The respiratory system serves three principal purposes in the human body: gaseous exchange; sound production; and assistance in compression of the abdomen. It can be divided into two structural divisions, upper and lower, as well as two functional divisions, conducting and respiratory.
Respiration involves three separate yet inter-related functions:
- Ventilation (breathing)
- Gaseous Exchange
- Oxygen Utilization
Ventilation and gaseous exchange at the air blood interface are collectively known as external respiration whereas gaseous exchange between the blood and tissues is known as internal respiration.
Respiration, both internal and external, is fundamental to homeostasis as without oxygen (O2) the body’s tissues can not produce sufficient amounts of ATP, and an accumulation of carbon dioxide (CO2) and other waste products would poison the tissues.
Structure of The Respiratory System
The respiratory system is composed of the nasal cavity, pharynx, larynx, and trachea and the bronchi, bronchioles, and pulmonary alveoli in the lungs.diaphragm
The nose and pharynx make up the upper respiratory system, while the lower respiratory system is comprised of the larynx, trachea, bronchial tree, alveoli and the lungs. Another equally common classification system divides the structures according to function i.e. those that transport gases between the environment and the alveoli – conducting system, and the pulmonary alveoli themselves – the respiratory division where gaseous exchange takes place between the atmosphere and the blood.
The Conducting System
The functions of the conducting system are to transport, warm, humidify, and filter the air. These functions are facilitated by the various epithelia lining the passageways of the respiratory system.
The nose is found on the anterior aspect of the face and includes both an external protuberance and the internal nasal cavity. It is situated above the hard palate and is the organ of smell. The nasal cavity is divided into right and left cavities by the nasal septum. The functions of the nose are olfaction (smelling) and respiration (breathing) and each nasal cavity can be divided into olfactory and respiratory regions accordingly. Other functions include the filtration of foreign particles from inspired air and humidifying the air.
The external nose is a protuberance on the face, it varies greatly in size and shape from one individual to another. The superior aspect of the nose extends from its root to the apex, while the inferior aspect extends from the superior lip to the apex of the nose. The inferior surface contains two piriform openings, the nostrils (also nares) which are separated by the skin overlying the nasal septum and which are bound on either side by the nasal alae. The external nose is covered in skin which continues into the nostrils where it becomes continuous with the internal mucous membrane. Before the junction with the mucous membrane but inside the nostrils the skin is covered in stiff hairs (also vibrissae).
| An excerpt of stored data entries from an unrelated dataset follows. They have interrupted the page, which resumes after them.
(* ===== verification/WorldWitness.v ===== *)
(** * The theorems about the server at concrete worlds

    A server booted empty, one in which connection 1 hosts a room, and one
    that a guest has joined. *)
From S2P Require Import Prelude.
From S2P Require Import Protocol.
From S2P Require Import Ids.
From S2P Require Import Samples.
From S2P Require Import HostTransfer.
From S2P Require Import Room.
From S2P Require Import RoomSamples.
From S2P Require Import Snapshot.
From S2P Require Import Threads.
From S2P Require Import World.
From S2P Require Import Registry.
From S2P Require Import Cleanup.
From S2P Require Import Connection.
From S2P Require Import System.
From S2P Require Import RegistryThms.
From S2P Require Import ConnThms.
From S2P Require Import ConnTrack.
From S2P Require Import Ownership.
From S2P Require Import CleanupThms.
From S2P Require Import Races.
From S2P Require Import Wire.
From S2P Require Import Limits.
From S2P Require Import ServiceWitness.

#[local] Existing Instance canonical_order.
#[local] Existing Instance sample_crypto.
#[local] Existing Instance sample_codec.

(** ** Worlds *)

Lemma booted_idle : idle_world (boot []).
Proof.
  assert (Hboot : bootable []) by (split; constructor).
  destruct (boot_wf [] Hboot) as [Hw Hwr]. split; [exact Hw|]. split; [exact Hwr|].
  by apply boot_accounts.
Qed.

(** Where a message that runs alone leaves the server and its connection. *)
Definition after (tx : Sender) (second : Z) (msg : ClientMessage) (wc : World * Conn) : World * Conn :=
  match run true (handle_message tx tx "10.0.0.1" (at_secs second) msg wc.2) wc.1 with
  | Some wc => wc
  | None => wc
  end.

Lemma after_idle tx second msg w c :
  idle_world w -> conn_alive w c ->
  idle_world (after tx second msg (w, c)).1
  /\ conn_alive (after tx second msg (w, c)).1 (after tx second msg (w, c)).2.
Proof.
  intros Hidle Hal.
  destruct (message_idle true tx tx "10.0.0.1" (at_secs second) msg c w Hidle Hal)
    as (w' & c' & Hrun & Hidle' & Hal'). unfold after. cbn [fst snd]. by rewrite Hrun.
Qed.

Definition hosted : World * Conn :=
  after 1 0 (request client_type.CREATE "room1" "host1" host_token) (boot [], new_conn).
Definition joined : World * Conn :=
  after 2 1 (request client_type.JOIN "room1" "g1" guest_token) (hosted.1, new_conn).

Lemma new_conn_alive w : conn_alive w new_conn.
Proof. constructor. Qed.

Lemma hosted_idle : idle_world hosted.1 /\ conn_alive hosted.1 hosted.2.
Proof. apply after_idle; [apply booted_idle|apply new_conn_alive]. Qed.

Lemma joined_idle : idle_world joined.1 /\ conn_alive joined.1 joined.2.
Proof. apply after_idle; [apply hosted_idle|apply new_conn_alive]. Qed.

(** ** The system *)

Lemma booted_reach : pool_reach starts (boot []) (boot [], ∅).
Proof. constructor. Qed.

Lemma reconnect_run :
  exists w ps, pool_reach starts (boot []) (w, ps)
    /\ match w_heap w !! 0 with
       | Some st => bool_decide (w_rooms w !! session_id st <> Some 0)
       | None => false
       end = true.
Proof.
  apply (ends_in_reach starts (boot []) reconnect_against_sweep
    [(1, 10); (3, 1); (2, 2); (3, 1); (2, 5); (3, 100)]).
  - by vm_compute; repeat constructor; set_solver.
  - repeat constructor.
  - by vm_compute.
Qed.

(** At the end of a run in which a sweep and a [create] interleave. *)
Lemma system_invariant_witness :
  exists w ps st, pool_reach starts (boot []) (w, ps)
    /\ w_heap w !! 0 = Some st /\ w_rooms w !! session_id st <> Some 0 /\ closing st = true.
Proof.
  destruct reconnect_run as (w & ps & Hreach & Hend).
  destruct (w_heap w !! 0) as [st|] eqn:Hst; [|discriminate Hend].
  apply bool_decide_eq_true in Hend. exists w, ps, st.
  destruct (system_invariant [] w ps ltac:(split; constructor) Hreach) as (_ & _ & Hclosed).
  exact (conj Hreach (conj Hst (conj Hend (Hclosed 0 st Hst Hend)))).
Defined.

(** A writer that has just been started. *)
Definition starting : prog World unit := capture_run [fun _ => (from_secs 0, from_secs 0)].

Lemma starting_reach : pool_reach starts (boot []) (boot [], {[ 7 := starting ]}).
Proof.
  eapply pool_reach_step; [apply booted_reach|]. apply step_start; [done|]. apply starts_captures.
Qed.

Lemma system_terminates_witness :
  exists w' ps', rtc advance_step (boot [], {[ 7 := starting ]}) (w', ps') /\ all_finished ps'.
Proof.
  apply (system_terminates [] (boot []) {[ 7 := starting ]});
    [split; constructor|apply starting_reach].
Defined.

Lemma quota_exact_serial_witness : accounts None (boot []).
Proof.
  destruct quota_exact_serial as [Hboot _].
  destruct (Hboot [] ltac:(split; constructor)) as (_ & _ & Hac). exact Hac.
Defined.

(** ** Operations *)

Lemma create_spec_witness :
  exists w' room e,
    run true (create 4 "room1" "host1" host_token "10.0.0.1" (sample_admission "host1" 4)
                (from_secs 2)) joined.1 = Some (w', (room, e)) /\ w_writer w' = None.
Proof.
  destruct (create_spec true 4 "room1" "host1" host_token "10.0.0.1" (sample_admission "host1" 4)
    (from_secs 2) joined.1 (proj1 joined_idle)) as (w' & room & e & Hrun & Hwr & _).
  exists w', room, e. exact (conj Hrun Hwr).
Defined.

Lemma handle_message_refusals_witness :
  run true (handle_message 1 1 "10.0.0.1" (at_secs 2)
              (request client_type.JOIN "room1" "g2" guest_token) hosted.2) hosted.1
  = Some (set_actions hosted.1 (w_actions hosted.1 ++
            [TrySend 1 (into_message AlreadyInRoom
               "Leave the current room before creating or joining another")]), hosted.2).
Proof. apply handle_message_refusals. vm_compute. reflexivity. Defined.

Lemma build_snapshot_spec_witness :
  exists dtos, run true (build_snapshot (fun _ => (from_secs 5, from_secs 5))) joined.1
               = Some (joined.1, dtos) /\ NoDup (dto_session_id <$> dtos).
Proof.
  destruct (build_snapshot_spec true (fun _ => (from_secs 5, from_secs 5)) joined.1
    (proj1 (proj1 joined_idle)) ltac:(by vm_compute)) as (dtos & Hrun & Hnd & _).
  exists dtos. exact (conj Hrun Hnd).
Defined.

Lemma sweep_spec_witness :
  exists w', run true (sweep (from_secs 400) (fun _ => from_secs 400) (from_secs 400)) joined.1
             = Some (w', tt).
Proof.
  destruct (sweep_spec true (from_secs 400) (fun _ => from_secs 400) (from_secs 400) joined.1
    (proj1 (proj1 joined_idle)) ltac:(by vm_compute)) as (w' & Hrun & _).
  exists w'. exact Hrun.
Defined.

(** ** Membership *)

Lemma nobody_tracked tx w : (forall r id p, ~ occupies (w_heap w) r id p) -> tracked tx new_conn w.
Proof.
  intros Hnone. split; [intros r id p Ho; by destruct (Hnone r id p)|by intros []].
Qed.

Lemma booted_tracked tx : tracked tx new_conn (boot []).
Proof.
  apply nobody_tracked. intros r id p (st & Hst & _). vm_compute in Hst. by destruct r.
Qed.

Lemma hosted_tracked : tracked 1 hosted.2 hosted.1.
Proof.
  destruct (message_handled true 1 1 "10.0.0.1" (at_secs 0)
    (request client_type.CREATE "room1" "host1" host_token) new_conn (boot []) booted_idle
    (new_conn_alive _) (booted_tracked 1)) as (w' & c' & Hrun & _ & Ht & _); [by intros [=]|].
  unfold hosted, after. cbn [fst snd]. by rewrite Hrun.
Qed.

Lemma membership_tracked_witness :
  exists w' c', run true (handle_message 1 1 "10.0.0.1" (at_secs 3)
      (request client_type.END_SESSION "room1" "host1" host_token) hosted.2) hosted.1
    = Some (w', c') /\ tracked 1 c' w'.
Proof.
  destruct (membership_tracked true 1 1 "10.0.0.1" (at_secs 3) (at_secs 4)
    (request client_type.END_SESSION "room1" "host1" host_token) hosted.2 hosted.1
    (proj1 hosted_idle) (proj2 hosted_idle) hosted_tracked) as (w' & c' & _ & Hrun & Ht & _).
  - intros _ r st Hr Hst. vm_compute in Hr. injection Hr as <-. vm_compute in Hst.
    injection Hst as <-. vm_compute. reflexivity.
  - exists w', c'. exact (conj Hrun Ht).
Defined.

(** The guest, who may not, asks to end the session. *)
Lemma refused_end_session_forgets_room_witness :
  exists w' r st p,
    run true (handle_message 2 2 "10.0.0.1" (at_secs 3)
      (request client_type.END_SESSION "room1" "g1" guest_token) joined.2) joined.1
      = Some (w', leave_room joined.2)
    /\ w_heap w' !! r = Some st /\ closing st = false /\ peers st !! "g1" = Some p /\ cp_tx p = 2.
Proof.
  destruct (w_heap joined.1 !! 0) as [st|] eqn:Hst; [|vm_compute in Hst; discriminate Hst].
  assert (Hstate : w_heap joined.1 !! 0 = Some st) by exact Hst.
  vm_compute in Hst. injection Hst as Heq.
  destruct (refused_end_session_forgets_room true 2 2 "10.0.0.1" (at_secs 3) (at_secs 4)
    (request client_type.END_SESSION "room1" "g1" guest_token) joined.2 joined.1 0 st
    (effects_error PeerIdUnavailable "Unable to end room")
    (proj1 joined_idle) eq_refl ltac:(by vm_compute) Hstate ltac:(rewrite <- Heq; by vm_compute))
    as (w' & Hrun & Hheap & _).
  eexists w', 0, st, _. split; [exact Hrun|]. rewrite Hheap. split; [exact Hstate|].
  rewrite <- Heq. split; [reflexivity|]. split; [vm_compute; reflexivity|reflexivity].
Defined.

(** ** The wire *)

(** The host's token is only presented on connections 1 and 2. *)
Definition host_presents (tx : Sender) (token : string) : Prop :=
  token = host_token /\ (tx = 1 \/ tx = 2).

Definition sent_created (w : World) : bool :=
  existsb (fun a => match a with
                    | TrySend tx m => (tx =? 2) && (sm_reconnect_token m == Some host_token)
                    | _ => false
                    end) (w_actions w).

Lemma created_run :
  exists w ps, pool_reach (starts_presenting host_presents) (boot []) (w, ps)
    /\ sent_created w = true.
Proof.
  apply (ends_in_reach (starts_presenting host_presents) (boot []) reconnect_against_sweep
    [(1, 10); (2, 7)]).
  - by vm_compute; repeat constructor; set_solver.
  - constructor; [|constructor; [|constructor; [|constructor]]].
    + apply presenting_connection. constructor; [|constructor]. by split; [|left].
    + apply presenting_connection. constructor; [|constructor]. by split; [|right].
    + apply presenting_cleanup.
  - by vm_compute.
Qed.

Lemma wire_conformance_witness :
  exists w m, TrySend 2 m ∈ w_actions w /\ conforms m = true /\ host_presents 2 host_token.
Proof.
  destruct created_run as (w & ps & Hreach & Hsent). apply existsb_exists in Hsent as (a & Ha & Hm).
  destruct a as [tx m| | |]; [|discriminate Hm..].
  apply andb_true_iff in Hm as [Htx Hm]. apply Nat.eqb_eq in Htx. subst tx.
  apply bool_decide_eq_true in Hm. apply list_elem_of_In in Ha.
  destruct (wire_conformance host_presents [] w ps 2 m Hreach Ha) as [Hc Ht].
  exists w, m. exact (conj Ha (conj Hc (Ht host_token Hm))).
Defined.

(** ** Membership while everybody runs *)

(** Connections 2 and 3 are guests; 2 is over while its guest is back on 3. *)
Definition two_guests (t : nat) : bool := (t =? 2) || (t =? 3).

Definition room_is_open (w : World) : bool :=
  match w_heap w !! 0 with Some st => negb (closing st) && (size (peers st) =? 2) | None => false end
  && (w_next_token w =? 3).

Lemma guest_run :
  exists w ps, pool_reach (own_starts two_guests) (boot []) (w, ps)
    /\ ps !! 2 = Some (Ret tt) /\ room_is_open w = true.
Proof.
  apply (ends_over_reach (own_starts two_guests) (boot []) resume_against_disconnect
    [(1, 9); (2, 6); (2, 1); (3, 6); (2, 100)]).
  - by vm_compute; repeat constructor; set_solver.
  - constructor; [|constructor; [|constructor; [|constructor]]]; apply own_starts_connection;
      intros Hg; try discriminate Hg; (constructor; [split; discriminate|constructor]).
  - by vm_compute.
Qed.

Lemma guest_membership_witness :
  exists w st, w_heap w !! 0 = Some st /\ closing st = false /\ size (peers st) = 2
    /\ forall id p, peers st !! id = Some p -> cp_tx p <> 2.
Proof.
  destruct guest_run as (w & ps & Hreach & Hover & Hopen). unfold room_is_open in Hopen.
  apply andb_true_iff in Hopen as [Hopen Htok]. apply Nat.eqb_eq in Htok.
  destruct (w_heap w !! 0) as [st|] eqn:Hst; [|discriminate Hopen].
  apply andb_true_iff in Hopen as [Hc Hsize]. apply negb_true_iff in Hc. apply Nat.eqb_eq in Hsize.
  assert (Hbound : bounded w) by (unfold bounded; rewrite Htok; vm_compute; reflexivity).
  destruct (guest_membership two_guests [] w ps 2 ltac:(split; constructor) Hreach Hbound eq_refl)
    as [_ Hgone].
  exists w, st. split_and!; [done..|]. intros id p Hp. exact (Hgone Hover 0 st id p Hst Hc Hp).
Defined.

(** ** The limits at the end of the run in which a sweep and a [create] interleave *)

Lemma limits_hold_witness :
  exists w ps, pool_reach starts (boot []) (w, ps) /\ size (w_rooms w) <= MAX_RETAINED_ROOMS
    /\ forall key n, w_rooms_per_ip w !! key = Some n -> n <= MAX_ROOMS_PER_IP.
Proof.
  destruct reconnect_run as (w & ps & Hreach & _). exists w, ps.
  destruct (limits_hold [] w ps Hreach) as [Hrooms Hcounters].
  split; [exact Hreach|]. split; [exact Hrooms|].
  intros key n Hn. specialize (Hcounters key n Hn). destruct (_ == _); exact Hcounters.
Defined.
Bony Structure of the External Nose
The bones of the nose are the: nasal bones, the nasal part of the frontal bone and its nasal spine, and the frontal processes of the maxillae. The nose is also comprised of various softer cartilaginous structures namely: two lateral cartilages, two alar cartilages and the septal cartilage. The alar cartilages are motile and control the degree to which the external nares are open or closed (nasal flairing)
The bony components of the nasal septum are the: Vomer, and the perpendicular plate of the ethmoid bone. The septal cartilage makes up the rest. The perpendicular plate of the ethmoid bone froms the superior part of the septum while the vomer forms the postero-inferior section of theseptum along with the nasal crests of the maxillary and palatine bones. The septal cartilage forms the antero-inferior part of the nasal septum and articulates with the bony components of the septum.
The nasal cavity and its contents serve three main functions:
- Warm, moisten and purify inspired air
- Resonance, i.e. changes quality of voice
====Boundaries of the Nasal Cavity the floor is the widest than the roof.
- Palatine process of maxilla and horizontal plate of palatine bone.
- Roof which is the narrowest: The roof is narrower than the floor and curved.
- Anteriorly: Cribriform plate, nasal spine of frontal bone, nasal bone.
- Posteriorly: Anterior surface of body of sphenoid bone.
- Medial Wall: Nasal septum
- Lateral Wall: Nasal and lacrimal bones, nasal surface maxilla, alar and lateral cartilages (anteriorly), and the superior, middle, and inferior nasal conchae (see below).